A emergência dessa realidade é tamanha que o filósofo e psicólogo social Jonathan Haidt, em seu best-seller A Geração Ansiosa, aponta que a “infância baseada no celular” priva os jovens de tempo livre, imaginação e do simples brincar. Segundo Haidt, entre 2010 e 2015, a popularização dos smartphones coincidiu com uma duplicação da depressão e quase triplicação da automutilação entre meninas nos Estados Unidos. Correlação nem sempre corresponde a causa, mas os riscos existem.

Adolescentes que dedicam mais de três horas diárias às redes sociais apresentam o dobro do risco de ansiedade e depressão, um perigo amplificado pelo uso precoce que expõe o cérebro à vulnerável dependência da validação social. A minissérie “Adolescência”, da Netflix, ilustra essa realidade, mostrando os impactos do bullying e cyberbullying e a interrupção do sono por notificações incessantes, resultando em isolamento e dispersão.

A lógica dos feeds infinitos e das micro-recompensas digitais, conforme observado por Adriessa Santos e Patrícia Leite do Instituto Singularidades, autoras do artigo “Estratégias para promover o foco ajudam a enfrentar a crise de atenção dos jovens”, impede o foco profundo e atrapalha o pensamento crítico, tornando o cérebro mais suscetível à manipulação.

Quem hoje seria capaz de ler ‘Guerra e Paz’?

A atenção é mais do que concentração; é cuidado, respeito e presença, sendo a porta de entrada para qualquer processo de aprendizagem. O economista Herbert Simon já advertia, em 1971, que “uma riqueza de informação cria uma pobreza de atenção”, sublinhando a necessidade de saber onde direcionar nosso foco limitado.

Segundo o neurocientista francês Stanislas Dehaene, autor de Os Neurônios da Leitura e É Assim Que Aprendemos, a atenção é o primeiro dos quatro pilares da aprendizagem, fundamental para que o conhecimento seja processado profundamente, complementando o engajamento ativo, o feedback de erros e a consolidação. Sem atenção, nada é devidamente registrado. Sem atenção, nada de memória, nada de inteligência.

Para reverter esse cenário, é urgente redesenhar o cotidiano. Práticas pedagógicas intencionais e ambientes propícios são essenciais. A médica e educadora Maria Montessori, pioneira da pedagogia moderna, já defendia a criação de “ambientes preparados” – espaços organizados que convidam à exploração livre e promovem o foco sustentado. Pensadores da educação John Dewey reforçam que o interesse do estudante é o motor para a construção de conhecimento, o que demanda ambientes que promovam o diálogo.

Estratégias pedagógicas

A atenção, de fato, é uma habilidade que pode ser aprendida e construída. Fanny Sznelwar Minerbo e Beatriz Peres Rios, especialistas da Educação Básica, defendem que desenvolver o foco exige práticas intencionais como rotinas claras, ambientes organizados e materiais acessíveis. Elas sugerem técnicas para preparar o cérebro, como respiração guiada, música calma, pausas estratégicas e a aplicação de blocos de atenção, a exemplo da técnica Pomodoro.
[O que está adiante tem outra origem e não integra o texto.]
Lemma admit_run_ok h :
  StronglySorted Z.le (map (λ mc, at_dedup (snd mc)) h) →
  let '(p, done) := admit_run (new pair_per_min L mgr0) h in
  rate_ok h p done ∧ dedup_ok h p done ∧ pairing_ok p done ∧ all_apart h done.
Proof.
  induction h as [|mc h IH] using rev_ind; intros Ho.
  { split_and!.
    - unfold rate_ok, new. cbn. destruct (Z.ltb_spec 0 pair_per_min), (Z.ltb_spec 0 L); cbn; try done; lia.
    - exists []. split_and!; [done|done|]. by intros mc key ?%elem_of_nil.
    - unfold pairing_ok. cbn. destruct mgr0; [|done]. split; [by eexists|constructor].
    - intros i j x y _. by rewrite lookup_nil. }
  unfold admit_run. rewrite foldl_app. cbn [foldl]. fold (admit_run (new pair_per_min L mgr0) h).
  assert (StronglySorted Z.le (map (λ mc, at_dedup (snd mc)) h)) as Hoh.
  { rewrite map_app in Ho. by eapply StronglySorted_app_1_l. }
  specialize (IH Hoh). destruct (admit_run _ h) as [p done]. destruct IH as (Hr & Hd & Hp & Ha).
  unfold admit_step, admit_message.
  pose proof (check_rate_spec h p done mc Hr) as Hrate.
  destruct (check_rate p (fst mc) (at_rate (snd mc))) as [allowed p1].
  destruct Hrate as (Hid1 & Hpa1 & Hr1 & Hr1').
  assert (dedup_ok h p1 done) as Hd1 by (destruct Hd as (passed & ?); exists passed; by rewrite Hid1).
  assert (pairing_ok p1 done) as Hp1 by (unfold pairing_ok in *; by rewrite Hpa1).
  destruct allowed; cbn [negb].
  2: { split_and!; [done| |done|by apply (all_apart_snoc h done mc false)].
       destruct Hd1 as (passed & Hs & Hi & Hin). exists passed. split_and!; [|done|done].
       rewrite omap_app. by apply sublist_inserts_r. }
  pose proof (check_duplicate_spec h p1 done mc Ho Hd1) as Hdup.
  destruct (check_duplicate p1 (fst mc) (at_dedup (snd mc))) as [fresh p2].
  destruct Hdup as (Hl2 & Hpa2 & Hd2 & Hap).
  assert (pairing_ok p2 done) as Hp2 by (unfold pairing_ok in *; by rewrite Hpa2).
  destruct fresh; cbn [negb].
  2: { split_and!; [unfold rate_ok in *; by rewrite Hl2|apply Hd2; by left|done|].
       by apply (all_apart_snoc h done mc false). }
  pose proof (check_paired_spec p2 done mc Hp2) as Hpair.
  destruct (check_paired (pairing p2) (fst mc) (at_pairing (snd mc))) as [valid pairing'].
  destruct valid; cbn [negb].
  - split_and!; [unfold rate_ok in *; cbn; by rewrite Hl2| |apply Hpair; by left|].
    + destruct (Hd2 (done ++ [mc])) as (passed & ?); [|by exists passed].
      intros x. rewrite elem_of_app, list_elem_of_singleton. naive_solver.
    + apply (all_apart_snoc h done mc true); [done|]. intros _. by apply Hap.
  - split_and!; [unfold rate_ok in *; cbn; by rewrite Hl2| |apply Hpair; by right|].
    + destruct (Hd2 done) as (passed & ?); [by left|by exists passed].
    + by apply (all_apart_snoc h done mc false).
Qed.

(** The processed messages of an address in a window are among the requests
    that its limiter let through in it. *)
Lemma admitted_count done adm ip (t : Z) :
  sublist (omap timed done) adm →
  (length (filter (λ mc, source_ip (fst mc) = Some ip ∧
     (t - RATE_WINDOW < at_rate (snd mc) ∧ at_rate (snd mc) ≤ t)%Z) done) ≤
   length (within RATE_WINDOW t (admitted ip adm)))%nat.
Proof.
  intros Hs. etrans.
  2: { apply sublist_length, sublist_filter_mono, sublist_map_mono, sublist_filter_mono. exact Hs. }
  apply Nat.eq_le_incl. clear Hs. induction done as [|mc done IH]; [done|]. cbn [omap list_omap].
  unfold timed at 1. destruct (source_ip (fst mc)) as [ip'|] eqn:Hip; cbn.
  - destruct (decide (ip' = ip)) as [->|Hne]; [|by rewrite decide_False by naive_solver].
    cbn [map snd]. rewrite (filter_cons _ (at_rate (snd mc))).
    destruct (decide (t - RATE_WINDOW < at_rate (snd mc) ∧ at_rate (snd mc) ≤ t)%Z) as [Hw|Hw].
    + rewrite decide_True by done. cbn [length]. f_equal. apply IH.
    + rewrite decide_False by naive_solver. apply IH.
  - rewrite decide_False by naive_solver. apply IH.
Qed.
End invariant.
End admission.
Arguments ContainerAgentProxy _ {_ _}.

(** The messages a containerised gateway lets through to its agents, for any
    sequence of messages in the order of the clock. With a rate limit, no minute
    holds more processed messages of one address than the limit. Two processed
    messages of a channel with one identifier are five minutes apart, unless
    10,000 others with an identifier came from the first one on. With pairing
    on, every processed message carried the token of a paired device. *)
Theorem admitted_messages {IpAddr : Type} `{Countable IpAddr} `{MapOrder Z}
    (parse_ip : string → option IpAddr) sha256 pair_per_min L mgr0 h :
  in_clock_order h →
  let '(p, done) := admit_run parse_ip sha256 (new pair_per_min L mgr0) h in
  (0 < L → ∀ ip t,
     Z.of_nat (length (filter (λ mc, source_ip parse_ip (fst mc) = Some ip ∧
       t - RATE_WINDOW < at_rate (snd mc) ∧ at_rate (snd mc) ≤ t) done)) ≤ L) ∧
  (∀ i j x y key, (i < j)%nat → done !! i = Some x → done !! j = Some y →
     message_key (fst x) = Some key → message_key (fst y) = Some key →
     DEDUP_WINDOW ≤ at_dedup (snd y) - at_dedup (snd x) ∨
     (MAX_TRACKED ≤ length (others (omap keyed h) key (at_dedup (snd x))))%nat) ∧
  match mgr0 with
  | Some m0 => Forall (carries_token sha256 m0) done
  | None => True
  end.
Proof.
  intros [Hor Hod]. pose proof (admit_run_ok parse_ip sha256 pair_per_min L mgr0 h Hod) as Hok.
  destruct (admit_run _ _ _ h) as [p done]. destruct Hok as (Hr & _ & Hp & Ha). split_and!.
  - intros HL ip t. unfold rate_ok in Hr. destruct (rate_limiter p); [|lia]. destruct Hr as [_ Hs].
    etrans; [|apply (limiter_bound L RATE_WINDOW (omap (rate_op parse_ip) h) ip t); [done|done|]].
    + apply inj_le. by apply admitted_count.
    + by apply rates_in_order.
  - intros i j x y key Hij Hx Hy Hkx Hky. by apply (Ha i j x y).
  - destruct mgr0; [by destruct Hp|done].
Qed.

(** ** Evaluation *)

Module Example_admission.

Definition mail (ip msg_id : string) (t : Z) : InboundMessage * Clock :=
  (InboundMessage.with_metadata
     (InboundMessage.with_metadata (InboundMessage.new "webhook" "sender" "chat" "Hello")
        "message_id" msg_id) "source_ip" ip,
   mkClock t t (Example_pairing.at_ t)).

Definition inbox : list (InboundMessage * Clock) :=
  [mail "a" "1" 1; mail "a" "1" 2; mail "a" "2" 3; mail "b" "3" 4; mail "a" "4" 5].

Definition run (pairing : option PairingManager) :=
  admit_run (IpAddr := string) Some (λ t, t) (new 0 3 pairing) inbox.

(** The second is a duplicate, the last one over the limit. *)
Example delivered : map (λ mc, at_rate (snd mc)) (snd (run None)) = [1; 3; 4].
Proof. by_compute. Qed.

(** With pairing on and no device, nothing is. *)
Example unpaired : snd (run (Some (PairingManager.new (λ _, None) None 5 60))) = [].
Proof. by_compute. Qed.
End Example_admission.

Lemma admitted_messages_witness :
  Z.of_nat (length (filter (λ mc, source_ip Some (fst mc) = Some "a" ∧
    5 - RATE_WINDOW < at_rate (snd mc) ∧ at_rate (snd mc) ≤ 5)
    (snd (Example_admission.run None)))) ≤ 3.
Proof.
  pose proof (admitted_messages (IpAddr := string) Some (λ t, t) 0 3 None Example_admission.inbox) as H.
  assert (in_clock_order Example_admission.inbox) as Ho
    by (split; repeat constructor; cbn; lia).
  specialize (H Ho). unfold Example_admission.run.
  destruct (admit_run _ _ _ _) as [p done]. destruct H as (H & _). apply H. lia.
Defined.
Cultivar a atenção, portanto, implica criar experiências que combinem vínculo, participação e sentido, elementos cruciais para uma aprendizagem viva e significativa. O cérebro é plástico e se adapta ao ambiente; contextos que equilibram liberdade e estrutura, ação e pausa, concentração e descanso, oferecem o terreno fértil para que a curiosidade se transforme em reflexão e, consequentemente, em aprendizagem relevante.